The wife could not rationally dispute that proposition because just like the husband, she sought an order to vary the existing orders. She proposed that, rather than the husband, she be given sole parental responsibility in that limited respect. But the primary judge instead decided the husband had the unilateral right to decide if, when, and how the children would be vaccinated. The wife’s written submissions made reference to “section 70BNA” (presumably meant to be s 70NBA), which is presently irrelevant because neither party prosecuted a contravention application against the other, but no mention was made of s 65D(2), which is critically important.
The wife submitted their disagreement over the children’s vaccination was “not a change in circumstances, let alone a material change” to warrant revision of the existing orders, but that cannot be correct for otherwise no deadlock between parents over important issues concerning their children – like their medical treatment, school enrolment, religious instruction, or the like – could ever be resolved.
The wife submitted the primary judge misapplied ss 61DA(1) and 61DA(4) of the Act, which provisions respectively prescribes the application and rebuttal of the presumption that parents will have equal shared parental responsibility for their children whenever parenting orders are sought and made.
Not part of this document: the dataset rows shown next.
(** ** Outcomes and the state monad used by both packages *)

Inductive exec (A : Type) : Type :=
| Returns (a : A)
| Blocks
| Panics.
Arguments Returns {A} a.
Arguments Blocks {A}.
Arguments Panics {A}.

Definition M (S A : Type) : Type := S -> exec (A * S).

Definition ret {S A} (a : A) : M S A := fun s => Returns (a, s).

Definition bind {S A B} (m : M S A) (k : A -> M S B) : M S B :=
  fun s =>
    match m s with
    | Returns (a, s') => k a s'
    | Blocks => Blocks
    | Panics => Panics
    end.

Definition get {S} : M S S := fun s => Returns (s, s).
Definition put {S} (s : S) : M S unit := fun _ => Returns (tt, s).
Definition modify {S} (f : S -> S) : M S unit := fun s => Returns (tt, f s).
Definition block {S A} : M S A := fun _ => Blocks.
Definition panic {S A} : M S A := fun _ => Panics.

Global Instance M_ret {S} : MRet (M S) := fun A => @ret S A.
Global Instance M_bind {S} : MBind (M S) := fun A B k m => bind m k.

(** Monadic left-to-right loop over a slice or over the keys a [range]
    yields. *)
Fixpoint forM_ {S A} (l : list A) (body : A -> M S unit) : M S unit :=
  match l with
  | [] => ret tt
  | x :: l' => body x;; forM_ l' body
  end.

(** Total and partial postconditions of a computation started in [s]. *)
Definition wp {S A} (m : M S A) (s : S) (Q : A -> S -> Prop) : Prop :=
  match m s with
  | Returns (a, s') => Q a s'
  | Blocks => False
  | Panics => False
  end.

Definition post {S A} (m : M S A) (s : S) (Q : A -> S -> Prop) : Prop :=
  match m s with
  | Returns (a, s') => Q a s'
  | Blocks => True
  | Panics => True
  end.

(** Go's fixed-width integers, with the wrap-around written out. *)
Definition int64 (z : Z) : Z := (z + 2 ^ 63) mod 2 ^ 64 - 2 ^ 63.
Definition uint32 (z : Z) : Z := z mod 2 ^ 32.

(** Scheduler error numbers used by the two files. *)
Inductive SchErrno : Set :=
| SchEnoNone | SchEnoParameter | SchEnoResource | SchEnoNotFound
| SchEnoInternal | SchEnoMismatched | SchEnoDuplicated | SchEnoSuspended
| SchEnoKilled | SchEnoPowerOff | SchEnoUserTask | SchEnoUnknown.

Global Instance SchErrno_eq_dec : EqDecision SchErrno.
Proof. solve_decision. Defined.

Abbreviation byte := Byte.byte.

Global Instance byte_eq_dec : EqDecision byte := Byte.byte_eq_dec.
Global Instance byte_countable : Countable byte.
Proof. exact (inj_countable Byte.to_N Byte.of_N Byte.of_to_N). Defined.

(** * The chain shell ([p2p/shell/chainshell.go]) *)

Module Shell.

(** ** Data model *)

(** [shellPeerID]: sub network, direction, node identity.  [snid] and
    [nodeId] are fixed-size byte arrays in the source. *)
Record shellPeerID : Type := ShellPeerID {
  snid : list byte;
  dir : Z;
  nodeId : list byte;
}.

Global Instance shellPeerID_eq_dec : EqDecision shellPeerID.
Proof. solve_decision. Defined.

Global Instance shellPeerID_countable : Countable shellPeerID.
Proof.
  refine (inj_countable' (fun p => (snid p, dir p, nodeId p))
                         (fun t => ShellPeerID t.1.1 t.1.2 t.2) _).
  by intros [].
Defined.

(** [peer.P2pPackage], the frame written to a peer's tx channel. *)
Record P2pPackage : Type := MkPackage {
  Pid : Z;
  Mid : Z;
  Key : list byte;
  PayloadLength : Z;
  Payload : list byte;
}.

Global Instance P2pPackage_eq_dec : EqDecision P2pPackage.
Proof. solve_decision. Defined.

(** The fields of [peer.P2pPackageRx] the shell reads. *)
Record P2pPackageRx : Type := MkPackageRx {
  ProtoId : Z;
  MsgId : Z;
  rxKey : list byte;
  rxPayloadLength : Z;
  rxPayload : list byte;
  PeerInfo : shellPeerID;   (* PeerInfo.Snid, PeerInfo.Dir, PeerInfo.NodeId *)
}.

(** [peer.CheckKey], [peer.ReportKey] and the decoded [peer.ExtMessage]. *)
Record CheckKey : Type := MkCheckKey { chkkKey : list byte }.
Record ReportKey : Type := MkReportKey { rptkKey : list byte; Status : Z }.
Record ExtMessage : Type := MkExtMessage {
  extMid : Z;
  Chkk : option CheckKey;
  Rptk : option ReportKey;
}.

(** [sch.MsgShellBroadcastReq]. [Exclude] is a pointer to a node identity. *)
Record MsgShellBroadcastReq : Type := MkBroadcastReq {
  MsgType : Z;
  reqKey : list byte;
  Data : list byte;
  Exclude : option (list byte);
}.

(** [sch.MsgPeCloseReq], as the shell fills it. *)
Record MsgPeCloseReq : Type := MkPeCloseReq {
  pcrSnid : list byte;
  pcrNode : list byte;
  pcrDir : Z;
}.

(** A buffered Go channel: its queued elements and its capacity. *)
Record chan (A : Type) : Type := MkChan {
  buf : list A;
  capacity : nat;
}.
Arguments MkChan {A} buf capacity.
Arguments buf {A} c.
Arguments capacity {A} c.

Inductive peerStatus : Set := pisActive | pisClosing.

Global Instance peerStatus_eq_dec : EqDecision peerStatus.
Proof. solve_decision. Defined.

(** [shellPeerInst].  [pi] is the opaque handle of the peer instance; the
    rx channel and the handshake record are read only by the rx goroutine
    and by log lines. *)
Record shellPeerInst : Type := MkPeerInst {
  spid : shellPeerID;
  txChan : chan P2pPackage;
  pi : nat;
  status : peerStatus;
  txDiscrd : Z;
}.

(** [config.DsKey] is a fixed-size byte array; [deDupKey] pairs it with a
    peer. *)
Abbreviation DsKey := (list byte).

Record deDupKey : Type := MkDeDupKey {
  key : DsKey;
  peer : shellPeerID;
}.

Global Instance deDupKey_eq_dec : EqDecision deDupKey.
Proof. solve_decision. Defined.

Global Instance deDupKey_countable : Countable deDupKey.
Proof.
  refine (inj_countable' (fun d => (key d, peer d))
                         (fun t => MkDeDupKey t.1 t.2) _).
  by intros [].
Defined.

(** What a timer carries as its data ([interface{}] holding a [*DsKey] or
    a [*deDupKey]) and which callback it was created with. *)
Inductive tmData : Type :=
| TdNone
| TdKey (k : DsKey)
| TdDdk (d : deDupKey).

Inductive tmCallback : Set := CbDeDupTimer | CbDeDupKey.

(** The value of Go's [error] interface as these functions produce it. *)
Inductive error : Type :=
| ErrSch (eno : SchErrno)
| ErrNew (msg : string).

Record shMgrBcrStat : Type := MkBcrStat {
  bcrCount : Z; bcrEvCount : Z; bcrTxCount : Z; bcrBhCount : Z;
  bcrBkCount : Z; bcrUnknown : Z; bcrSkmFailed : Z; bcrSkmOk : Z;
  bcrExclude : Z; bcrUnactive : Z; bcrSendOk : Z; bcrSendFailed : Z;
  bcrChkkOk : Z; bcrChkkFailed : Z;
}.

(** ** Collaborators that are not part of the two files *)

(** [dht.TimerManager]: only its interface is used here. *)
Class TimerService : Type := {
  TimerManager : Type;
  Timer : Type;
  TmErrno : Type;
  TmErrno_eq_dec :: EqDecision TmErrno;
  TmEnoNone : TmErrno;
  GetTimer : Z -> tmCallback -> TimerManager -> (Timer * TmErrno) * TimerManager;
  SetTimerData : Timer -> tmData -> TimerManager -> TimerManager;
  StartTimer : Timer -> TimerManager -> TmErrno * TimerManager;
  KillTimer : Timer -> TimerManager -> TmErrno * TimerManager;
}.

(** Constants and the wire codec of packages [config], [scheduler] and
    [peer]. The encoders return [None] where the Go method reports an
    error. *)
Class PeerCodec : Type := {
  DsKeyLength : nat;
  MSBR_MT_EV : Z;
  MSBR_MT_TX : Z;
  MSBR_MT_BLKH : Z;
  MSBR_MT_BLK : Z;
  PID_EXT : Z;
  MID_CHKK : Z;
  MID_RPTK : Z;
  pkgCheckKey : nat -> CheckKey -> option P2pPackage;
  pkgReportKey : nat -> ReportKey -> option P2pPackage;
  GetExtMessage : P2pPackage -> option ExtMessage;
}.

(** Modelled from the spec: the wire values of the key status carried by
    an RPTK frame, [peer.KS_NOTEXIST] and [peer.KS_EXIST] (section 6:
    EXIST=1, NOTEXIST=0). *)
Definition KS_NOTEXIST : Z := 0.
Definition KS_EXIST : Z := 1.

Definition SKM_OK : Z := 0.
Definition SKM_DUPLICATED : Z := 1.
Definition SKM_FAILED : Z := 2.

(** [time.Second * 8] and [time.Second * 55], in nanoseconds. *)
Definition chkkTime : Z := 8 * 1000000000.
Definition keyTime : Z := 55 * 1000000000.

Section Manager.
Context `{TS : TimerService} `{PC : PeerCodec}.

Record deDupVal : Type := MkDeDupVal {
  bcReq : MsgShellBroadcastReq;
  timer : Timer;
}.

(** The fields of [ShellManager] the handlers below read or write.  The
    objects the map [peerActived] points to live in the map itself: a
    [*shellPeerInst] is the key it is stored under.  [toPeMgr] collects
    the messages handed to the scheduler for the peer manager. *)
Record ShellManager : Type := MkShellManager {
  peerActived : gmap shellPeerID shellPeerInst;
  deDup : bool;
  tmDedup : TimerManager;
  deDupKeyMap : gmap DsKey Timer;
  deDupMap : gmap deDupKey deDupVal;
  bcrStat : shMgrBcrStat;
  toPeMgr : list MsgPeCloseReq;
}.

Definition set_peerActived (f : gmap shellPeerID shellPeerInst -> gmap shellPeerID shellPeerInst)
    (s : ShellManager) : ShellManager :=
  MkShellManager (f (peerActived s)) (deDup s) (tmDedup s) (deDupKeyMap s)
                 (deDupMap s) (bcrStat s) (toPeMgr s).

Definition set_tmDedup (tm : TimerManager) (s : ShellManager) : ShellManager :=
  MkShellManager (peerActived s) (deDup s) tm (deDupKeyMap s)
                 (deDupMap s) (bcrStat s) (toPeMgr s).

Definition set_deDupKeyMap (f : gmap DsKey Timer -> gmap DsKey Timer)
    (s : ShellManager) : ShellManager :=
  MkShellManager (peerActived s) (deDup s) (tmDedup s) (f (deDupKeyMap s))
                 (deDupMap s) (bcrStat s) (toPeMgr s).

Definition set_deDupMap (f : gmap deDupKey deDupVal -> gmap deDupKey deDupVal)
    (s : ShellManager) : ShellManager :=
  MkShellManager (peerActived s) (deDup s) (tmDedup s) (deDupKeyMap s)
                 (f (deDupMap s)) (bcrStat s) (toPeMgr s).

Definition set_bcrStat (st : shMgrBcrStat) (s : ShellManager) : ShellManager :=
  MkShellManager (peerActived s) (deDup s) (tmDedup s) (deDupKeyMap s)
                 (deDupMap s) st (toPeMgr s).

Definition set_toPeMgr (l : list MsgPeCloseReq) (s : ShellManager) : ShellManager :=
  MkShellManager (peerActived s) (deDup s) (tmDedup s) (deDupKeyMap s)
                 (deDupMap s) (bcrStat s) l.

Definition set_txChan (c : chan P2pPackage) (pe : shellPeerInst) : shellPeerInst :=
  MkPeerInst (spid pe) c (pi pe) (status pe) (txDiscrd pe).

Definition set_status (st : peerStatus) (pe : shellPeerInst) : shellPeerInst :=
  MkPeerInst (spid pe) (txChan pe) (pi pe) st (txDiscrd pe).

Definition set_txDiscrd (n : Z) (pe : shellPeerInst) : shellPeerInst :=
  MkPeerInst (spid pe) (txChan pe) (pi pe) (status pe) n.

Abbreviation SM := (M ShellManager).

(** [key := config.DsKey{}; copy(key[0:], src)]: the first [DsKeyLength]
    bytes of [src], zero padded. *)
Definition mkDsKey (src : list byte) : DsKey :=
  take DsKeyLength src ++ replicate (DsKeyLength - length src)%nat Byte.x00.

(** *** Pointers into the peer table and channel operations *)

Definition deref (spi : shellPeerID) : SM shellPeerInst :=
  fun s => match peerActived s !! spi with
           | Some pe => Returns (pe, s)
           | None => Panics
           end.

Definition store (spi : shellPeerID) (pe : shellPeerInst) : SM unit :=
  modify (set_peerActived (insert spi pe)).

(** [len(c) >= cap(c)] *)
Definition chanFull {A} (c : chan A) : bool :=
  bool_decide (capacity c <= length (buf c))%nat.

(** [spi.txChan <- pkg]: parks the goroutine when the buffer is full. *)
Definition txSend (spi : shellPeerID) (pkg : P2pPackage) : SM unit :=
  pe ← deref spi;
  if chanFull (txChan pe) then block
  else store spi (set_txChan (MkChan (buf (txChan pe) ++ [pkg]) (capacity (txChan pe))) pe).

(** *** Timer manager calls, threaded through [tmDedup] *)

Definition tmGetTimer (dur : Z) (cb : tmCallback) : SM (Timer * TmErrno) :=
  fun s => let '(r, tm') := GetTimer dur cb (tmDedup s) in Returns (r, set_tmDedup tm' s).

Definition tmSetTimerData (t : Timer) (d : tmData) : SM unit :=
  fun s => Returns (tt, set_tmDedup (SetTimerData t d (tmDedup s)) s).

Definition tmStartTimer (t : Timer) : SM TmErrno :=
  fun s => let '(e, tm') := StartTimer t (tmDedup s) in Returns (e, set_tmDedup tm' s).

Definition tmKillTimer (t : Timer) : SM TmErrno :=
  fun s => let '(e, tm') := KillTimer t (tmDedup s) in Returns (e, set_tmDedup tm' s).

(** *** The known-key map *)

Definition checkKeyMap (k : DsKey) : SM Z :=
  s ← get;
  if bool_decide (is_Some (deDupKeyMap s !! k)) then mret SKM_DUPLICATED
  else mret SKM_OK.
Here, the parties already had equal shared parental responsibility but, since they could not reach an agreement on an important issue, each sought an order giving them sole parental responsibility in respect of a single “major long-term issue” related to the children’s care, which disputes the primary judge duly decided.
Conclusion
The Application in an Appeal filed on 12 September 2022 is dismissed. The wife shall pay the husband’s party/party costs of and incidental to the application in the fixed sum of $8,324.